Вдруг однажды появился владелец лодки, дряхлый босой старик с седыми, белоснежными бакенбардами, как я потом узнал, севастопольский герой, бывший военный моряк, своими глазами видевший легендарного Нахимова и знаменитого матроса Кошку, а может быть, и молодого артиллерийского офицера Льва Толстого. На нем была старинная матросская бескозырка. Его привел Жорка Сурин.
— Вот они хотят приобрести вашу лодку.
Старичок посмотрел на нас из-под мохнатых бровей бирюзовыми глазками и спросил:
— А сколько дадите?
— Вместе с шестом и черпаком рубль сорок, — с трудом выговорил я, опасаясь, что старичок обидится и начнет драться.
Но севастопольский герой радостно согласился.
Мы отдали ему Юркин рубль и два моих двугривенных, и старик, вынув из-за ворота рубахи медный крест на тряпочке, спрятал деньги в холщовый мешочек, висящий рядом с крестом. С достоинством пожав нам руки своей твердой, как будто бы вырезанной из коры рукою, он удалился, дымя маленькой, прокуренной до черноты флотской трубочкой, окованной медным кольцом.
…Дальнейшее произошло так быстро и просто, что, собственно говоря, и рассказывать нечего.
…мы приспособили шест в виде мачты, стащили во дворе Кирьяновых с веревки выстиранную, еще сырую скатерть, повешенную сушиться, наскоро привязали ее к мачте и, гребя руками, с большим трудом вывели свой ковш из камышей на чистую воду реки Буга, кажется, там, где она сливается с рекой Ингулом. До моря было еще далеко, его даже отсюда не было видно, но едва мы выехали из затишья камышей, как легкий порыв нежного, теплого ветра сразу же перевернул наш корабль, и мы, стоя по горло в воде, видели, как он затонул вместе со скатертью, шестом и черпаком и течение унесло его в недосягаемую даль.
Мы вернулись вымокшие с ног до головы. Плети лилий висели на нас, как на утопленниках. Наши ноги были порезаны рогозой. Юрка плелся за мной, пуская изо рта пузыри, а из носа сопли, шепотом меня проклинал и все время канючил, повторяя голосом грызуна, чтобы я отдал ему его рубль или, по крайней мере, полтинник.
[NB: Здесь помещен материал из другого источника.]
Lemma push_keep_turns hunks o n d : turns (rev hunks) o n → turns (rev (push_keep hunks (len d))) (d ++ o) (d ++ n).
Proof.
  intros H. unfold push_keep. assert (turns (rev (hunks ++ [Keep (len d)])) (d ++ o) (d ++ n)) as Hnew by (rewrite rev_unit; by apply turns_keep).
  destruct (last_case hunks) as [->|(l & x & ->)]; [done|]. rewrite last_snoc, removelast_last. destruct x as [| |k]; try done.
  rewrite rev_unit in *. by apply turns_more_kept.
Qed.

(** ** The way back *)

(** The characters from [a] to [b]. *)
Definition part (l : list N) (a b : N) : list N := ltake (b - a) (ldrop a l).

Lemma part_nil l a : part l a a = [].
Proof. unfold part. by rewrite N.sub_diag, ltake_0. Qed.

Lemma part_cons l a b : a < b → b ≤ len l → ∃ x, lget l a = Some x ∧ part l a b = x :: part l (a + 1) b.
Proof.
  intros Hab Hb. destruct (lget_lt l a) as [x Hx]; [lia|]. exists x. split; [done|]. unfold part.
  destruct (lget_Some l a x Hx) as (l1 & l2 & -> & Hl). rewrite <- Hl. rewrite ldrop_app_len. rewrite ltake_cons by lia. f_equal.
  replace (len l1 + 1) with (len (l1 ++ [x])) by (by rewrite len_app). change (l1 ++ x :: l2) with (l1 ++ [x] ++ l2).
  rewrite app_assoc, ldrop_app_len. f_equal. rewrite len_app. change (len [x]) with 1. lia.
Qed.

Lemma part_app l a b c : a ≤ b → b ≤ c → c ≤ len l → part l a b ++ part l b c = part l a c.
Proof.
  intros Hab Hbc Hc. unfold part. rewrite <- (ltake_ldrop (b - a) (ltake (c - a) (ldrop a l))). f_equal.
  - rewrite ltake_ltake. f_equal. lia.
  - rewrite ldrop_ltake, ldrop_ldrop. f_equal; [lia|f_equal; lia].
Qed.

Lemma part_all l : part l 0 (len l) = l.
Proof. unfold part. rewrite ldrop_0. apply ltake_ge. lia. Qed.

Lemma slice_part l a b : a ≤ b → b ≤ len l → slice_chars l a b = Some (part l a b).
Proof. intros H1 H2. unfold slice_chars. by rewrite (proj2 (N.leb_le _ _) H1), (proj2 (N.leb_le _ _) H2). Qed.

Definition scalars (l : list N) : Prop := Forall (λ c, is_scalar c = true) l.

Lemma len_char l i c : scalars l → lget l i = Some c → len (encode c) = len_utf8 c.
Proof. intros Hl Hc. apply len_encode, scalar_lt. unfold scalars in Hl. rewrite Forall_forall in Hl. apply Hl. by eapply list_elem_of_lookup_2. Qed.

Record diff_ok (d : StreamingDiff) : Prop := {
  ok_old : scalars (old d);
  ok_matrix : matrix_ok (scores d);
  ok_rows : rows (scores d) = len (old d) + 1;
  ok_cols : len (new d) - new_text_ix d < cols (scores d);
  ok_old_ix : old_text_ix d ≤ len (old d);
  ok_new_ix : new_text_ix d ≤ len (new d)
}.

Section backtrack.
Context (ordered_float_cmp : f64 → f64 → comparison).
Context (d : StreamingDiff) (Hok : diff_ok d).

(** A step goes back by a character of one text, or by one that both have. *)
Inductive steps_back (i j : N) : N * N → Prop :=
  | back_insert : new_text_ix d < j → steps_back i j (i, j - 1)
  | back_delete : old_text_ix d < i → steps_back i j (i - 1, j)
  | back_keep c : old_text_ix d < i → new_text_ix d < j → lget (old d) (i - 1) = Some c → lget (new d) (j - 1) = Some c →
      steps_back i j (i - 1, j - 1).

Lemma last_max_cases {A} (x y : option f64 * option A) : is_Some x.1 ↔ is_Some x.2 → is_Some y.1 ↔ is_Some y.2 →
  (last_max ordered_float_cmp x y = x ∨ last_max ordered_float_cmp x y = y) ∧
  (is_Some x.2 ∨ is_Some y.2 → is_Some (last_max ordered_float_cmp x y).2).
Proof.
  intros Hx Hy. unfold last_max. destruct x as [[a|] xa], y as [[b|] yb]; cbn in *; try (destruct (ordered_float_cmp a b));
    (split; [by auto|]); first [by intros _; apply Hx; eexists|by intros _; apply Hy; eexists|by intros [[? H]%Hx|[? H]%Hy]].
Qed.

Lemma cell_key_some cell : match cell with Some (i, j) => i ≤ len (old d) ∧ new_text_ix d ≤ j ∧ j ≤ len (new d) | None => True end →
  ∃ k, cell_key d cell = Some (k, cell) ∧ (is_Some k ↔ is_Some cell).
Proof.
  destruct Hok as [_ Hm Hr Hc _ _]. destruct cell as [[i j]|]; intros Hcell; cbn [cell_key]; [|by exists None].
  destruct Hcell as (Hi & Hj & Hj').
  destruct (matrix_get_some (scores d) i (j - new_text_ix d) Hm) as (x & ->); [lia|lia|]. exists (Some x). by split; [|split; intros _; eexists].
Qed.

Lemma previous_spec i j : old_text_ix d ≤ i → i ≤ len (old d) → new_text_ix d ≤ j → j ≤ len (new d) → (i, j) ≠ (old_text_ix d, new_text_ix d) →
  ∃ p, previous ordered_float_cmp d i j = Some p ∧ steps_back i j p.
Proof.
  intros Hi Hi' Hj Hj' Hne. unfold previous.
  set (ins := if new_text_ix d <? j then Some (i, j - 1) else None). set (del := if old_text_ix d <? i then Some (i - 1, j) else None).
  assert (∃ eq, (if (old_text_ix d <? i) && (new_text_ix d <? j) then
                a ← lget (old d) (i - 1); b ← lget (new d) (j - 1); Some (if a =? b then Some (i - 1, j - 1) else None)
              else Some None) = Some eq ∧ ∀ p, eq = Some p → p = (i - 1, j - 1) ∧ steps_back i j p) as (eq & -> & Heq).
  { destruct (N.ltb_spec (old_text_ix d) i), (N.ltb_spec (new_text_ix d) j); cbn [andb]; try (by exists None).
    destruct (lget_lt (old d) (i - 1)) as [a Ha]; [lia|]. destruct (lget_lt (new d) (j - 1)) as [b Hb]; [lia|]. rewrite Ha, Hb. cbn [mbind option_bind].
    eexists. split; [done|]. destruct (N.eqb_spec a b) as [->|]; [|done]. intros p [= <-]. split; [done|]. by eapply back_keep. }
  assert (∀ p, ins = Some p → p = (i, j - 1) ∧ steps_back i j p) as Hins.
  { unfold ins. destruct (N.ltb_spec (new_text_ix d) j); [|done]. intros p [= <-]. split; [done|]. by constructor. }
  assert (∀ p, del = Some p → p = (i - 1, j) ∧ steps_back i j p) as Hdel.
  { unfold del. destruct (N.ltb_spec (old_text_ix d) i); [|done]. intros p [= <-]. split; [done|]. by constructor. }
  assert (is_Some ins ∨ is_Some del) as Hsome.
  { unfold ins, del. destruct (N.ltb_spec (new_text_ix d) j); [left; by eexists|]. destruct (N.ltb_spec (old_text_ix d) i); [right; by eexists|].
    destruct Hne. f_equal; lia. }
  cbn [mbind option_bind].
  destruct (cell_key_some ins) as (ki & -> & Hki).
  { destruct ins as [p|]; [|done]. destruct (Hins p eq_refl) as [-> Hs]. inversion Hs; subst; lia. }
  destruct (cell_key_some del) as (kd & -> & Hkd).
  { destruct del as [p|]; [|done]. destruct (Hdel p eq_refl) as [-> Hs]. inversion Hs; subst; lia. }
  destruct (cell_key_some eq) as (ke & -> & Hke).
  { destruct eq as [p|]; [|done]. destruct (Heq p eq_refl) as [-> Hs]. inversion Hs; subst; lia. }
  cbn [mbind option_bind].
  destruct (last_max_cases (ki, ins) (kd, del) Hki Hkd) as [Hab Hab'].
  assert (is_Some (last_max ordered_float_cmp (ki, ins) (kd, del)).1 ↔ is_Some (last_max ordered_float_cmp (ki, ins) (kd, del)).2) as Hk
    by (destruct Hab as [-> | ->]; done).
  destruct (last_max_cases _ (ke, eq) Hk Hke) as [Habc Habc']. destruct Habc' as [p Hp]; [left; by apply Hab'|]. exists p. split; [done|].
  destruct Habc as [E|E]; rewrite E in Hp; [destruct Hab as [E2|E2]; rewrite E2 in Hp|]; cbn in Hp; [by apply Hins|by apply Hdel|by apply Heq].
Qed.

(** What is pending is an insertion that ends the way so far. *)
Definition pending_op (pending : option (N * N)) : list CharOperation :=
  match pending with None => [] | Some (a, b) => [Insert (encode_all (part (new d) a b))] end.
Definition pending_ok (pending : option (N * N)) (j : N) : Prop :=
  match pending with None => True | Some (a, b) => a = j ∧ j ≤ b ∧ b ≤ len (new d) end.

Lemma flush_turns pending hunks j o n : pending_ok pending j → turns (pending_op pending ++ rev hunks) o n →
  ∃ hunks', flush_pending d pending hunks = Some hunks' ∧ turns (rev hunks') o n.
Proof.
  intros Hp H. destruct pending as [[a b]|]; cbn [flush_pending]; [|by exists hunks]. destruct Hp as (-> & Hj & Hb).
  rewrite slice_part by done. eexists. split; [done|]. by rewrite rev_unit.
Qed.

Lemma step_turns i j p pending hunks o n : old_text_ix d ≤ i → i ≤ len (old d) → j ≤ len (new d) → steps_back i j p → pending_ok pending j →
  turns (pending_op pending ++ rev hunks) o n →
  ∃ pending' hunks', backtrack_step d i j p.1 p.2 pending hunks = Some (pending', hunks') ∧ pending_ok pending' p.2 ∧
    turns (pending_op pending' ++ rev hunks') (encode_all (part (old d) p.1 i) ++ o) (encode_all (part (new d) p.2 j) ++ n).
Proof.
  intros Hi Hi' Hj Hs Hp H. unfold backtrack_step. destruct Hs as [Hlt|Hlt|c Hlt Hlt' Hc Hc']; cbn [fst snd].
  - rewrite !N.eqb_refl. cbn [andb]. destruct (part_cons (new d) (j - 1) j) as (x & Hx & E); [lia|done|]. replace (j - 1 + 1) with j in E by lia.
    rewrite part_nil in *. eexists _, hunks. split; [done|]. destruct pending as [[a b]|]; cbn [pending_ok pending_op app] in *.
    + destruct Hp as (-> & Hj1 & Hb). split; [lia|]. intros rest. specialize (H rest). cbn in H |- *.
      destruct (apply_ops (rev hunks) (o ++ rest)) as [[m r]|]; [|done]. cbn in *. injection H as <- ->.
      by rewrite <- (part_app (new d) (j - 1) j b), encode_all_app, <- app_assoc by lia.
    + split; [lia|]. by apply turns_insert.
  - rewrite (proj2 (N.eqb_neq (i - 1) i)) by lia. cbn [andb]. destruct (flush_turns pending hunks j o n Hp H) as (hunks1 & -> & H1).
    destruct (part_cons (old d) (i - 1) i) as (c & Hc & E); [lia|done|]. replace (i - 1 + 1) with i in E by lia.
    rewrite Hc. cbn [mbind option_bind]. rewrite !N.eqb_refl. cbn [andb]. eexists None, _. split; [done|]. split; [done|]. cbn [pending_op app].
    rewrite E, !part_nil, encode_all_cons, app_nil_r, <- (len_char (old d) (i - 1) c) by (done || apply Hok). by apply push_delete_turns.
  - rewrite (proj2 (N.eqb_neq (i - 1) i)) by lia. cbn [andb]. destruct (flush_turns pending hunks j o n Hp H) as (hunks1 & -> & H1).
    destruct (part_cons (old d) (i - 1) i) as (x & Hx & E); [lia|done|]. replace (i - 1 + 1) with i in E by lia.
    destruct (part_cons (new d) (j - 1) j) as (y & Hy & E'); [lia|done|]. replace (j - 1 + 1) with j in E' by lia.
    rewrite Hc in Hx. injection Hx as <-. rewrite Hc' in Hy. injection Hy as <-.
    rewrite Hc. cbn [mbind option_bind]. rewrite (proj2 (N.eqb_neq (j - 1) j)), andb_false_r by lia.
    eexists None, _. split; [done|]. split; [done|]. cbn [pending_op app].
    rewrite E, E', !part_nil, !encode_all_cons, !app_nil_r, <- (len_char (old d) (i - 1) c) by (done || apply Hok). by apply push_keep_turns.
Qed.

Lemma backtrack_loop_spec I J fuel : ∀ i j pending hunks, I ≤ len (old d) → J ≤ len (new d) →
  old_text_ix d ≤ i ≤ I → new_text_ix d ≤ j ≤ J → (N.to_nat (i + j) < fuel)%nat → pending_ok pending j →
  turns (pending_op pending ++ rev hunks) (encode_all (part (old d) i I)) (encode_all (part (new d) j J)) →
  ∃ ops, backtrack_loop ordered_float_cmp fuel d i j pending hunks = Some ops ∧
    turns ops (encode_all (part (old d) (old_text_ix d) I)) (encode_all (part (new d) (new_text_ix d) J)).
Proof.
  induction fuel as [|fuel IH]; intros i j pending hunks HI HJ Hi Hj Hf Hp H; [lia|]. cbn [backtrack_loop].
  destruct (N.eqb_spec i (old_text_ix d)) as [Ei|Ei], (N.eqb_spec j (new_text_ix d)) as [Ej|Ej]; cbn [andb].
  { destruct (flush_turns pending hunks j _ _ Hp H) as (hunks' & -> & H'). subst i j. by eexists. }
  all: destruct (previous_spec i j) as (p & -> & Hs); [lia..|congruence|]; cbn [mbind option_bind];
    destruct (step_turns i j p pending hunks _ _ ltac:(lia) ltac:(lia) ltac:(lia) Hs Hp H) as (pending' & hunks' & E & Hp' & H');
    destruct p as [pi pj]; cbn [fst snd] in *; rewrite E; cbn [mbind option_bind];
    (apply (IH pi pj pending' hunks'); [done|done|inversion Hs; subst; lia|inversion Hs; subst; lia|inversion Hs; subst; lia|done|]);
    rewrite <- !encode_all_app in H'; rewrite !part_app in H' by (inversion Hs; subst; lia); exact H'.
Qed.

(** The hunks make of the old text up to [I] the new one up to [J]. *)
Lemma backtrack_spec I J : old_text_ix d ≤ I ≤ len (old d) → new_text_ix d ≤ J ≤ len (new d) →
  ∃ ops, backtrack ordered_float_cmp d I J = Some ops ∧
    turns ops (encode_all (part (old d) (old_text_ix d) I)) (encode_all (part (new d) (new_text_ix d) J)).
Proof.
  intros HI HJ. apply (backtrack_loop_spec I J); try lia; [done|]. rewrite !part_nil. apply turns_nil.
Qed.
End backtrack.

(** ** The scores *)

(** A column holds the score and the run of equal characters of each row; these are its rows, given the column before. *)
Definition reference_cell (a c : N) (diag beside : f64 * N) (above : f64) : f64 * N :=
  let run := if a =? c then wrap32 (diag.2 + 1) else 0 in
  (f64_max (f64_max (f64_add beside.1 INSERTION_SCORE) (f64_add above DELETION_SCORE))
     (if a =? c then f64_add diag.1 (equality_bonus run) else NEG_INFINITY), run).

Fixpoint reference_rows (c : N) (old : list N) (diag : f64 * N) (prev : list (f64 * N)) (above : f64) : list (f64 * N) :=
  match old, prev with
  | a :: old, beside :: prev =>
      let x := reference_cell a c diag beside above in
      x :: reference_rows c old beside prev x.1
  | _, _ => []
  end.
Я дал ему по шее, и он замолчал, но затаил на меня злобу.
Семейство Кирьяковых встретило нас в полном составе, строгое, молчаливое, огорченное гибелью скатерти. Вечером сам Кирьяков надел свою форменную фуражку и лично отвел нас на пристань, купил нам палубные билеты, вручил фунт вкусной копченой колбасы и две франзоли, чтобы мы по дороге не сдохли от голода, собственноручно отдал наши билеты третьему помощнику и проследил за тем, как мы поднимались по трапу на пароход. До отхода оставалось еще минут двадцать, и все это время Кирьяков стоял в своей акцизной форме на пристани и следил за тем, чтобы мы не улизнули. Наконец пароход отдал концы и тронулся, и мы еще долго видели на пристани на фоне бледно-зеленого, уже почти ночного неба с одинокой звездочкой и несколькими электрическими звездами портовых фонарей неподвижную фигуру Кирьякова.
Мы издали помахали ему колбасой, но он не ответил.
Я думаю, он вернулся домой, лишь вполне убедившись, что пароход вышел в открытое море.
Я долго не мог заснуть, удрученный гибелью еще одной своей мечты. Наконец сон сморил меня возле машинного отделения, откуда шел приятный горячий воздух, насыщенный запахом стали и масла.
…на рассвете началась мертвая зыбь…
Я почувствовал приближение морской болезни. Я выбрался на пустой спардек и лег на холодную решетчатую скамейку. Хотя море на вид казалось совершенно неподвижным, но на самом деле его очень пологие, блестящие при свете начинающейся утренней зари светло-зеленые волны незаметно и широко раскачивали, кладя с борта на борт, утлый пароходик, и было такое впечатление, будто моя скамейка превратилась в качели и глубоко уходила из-под меня, а потом опять возносила мое тело вверх, и холодное зарево восходящего солнца освещало как бы неподвижную водяную пустыню цвета бутылочного стекла. На миг я забывался коротким мучительным сном, в котором было что-то тягостно-любовное, томящее все мое как бы вдруг возмужавшее тело. Я трогал пальцами свои соски: один из них странно вспух и побаливал, и возле него из моего смуглого мальчишеского тела вырос толстый волос, упругий, блестящий, черный. Я почувствовал приступ тошноты, но не от качки, которую я всегда переносил довольно хорошо, а от чего-то другого, как будто бы напился теплой болотной воды, пахнущей жуками-плавунцами, их липкими молочно-белыми выделениями.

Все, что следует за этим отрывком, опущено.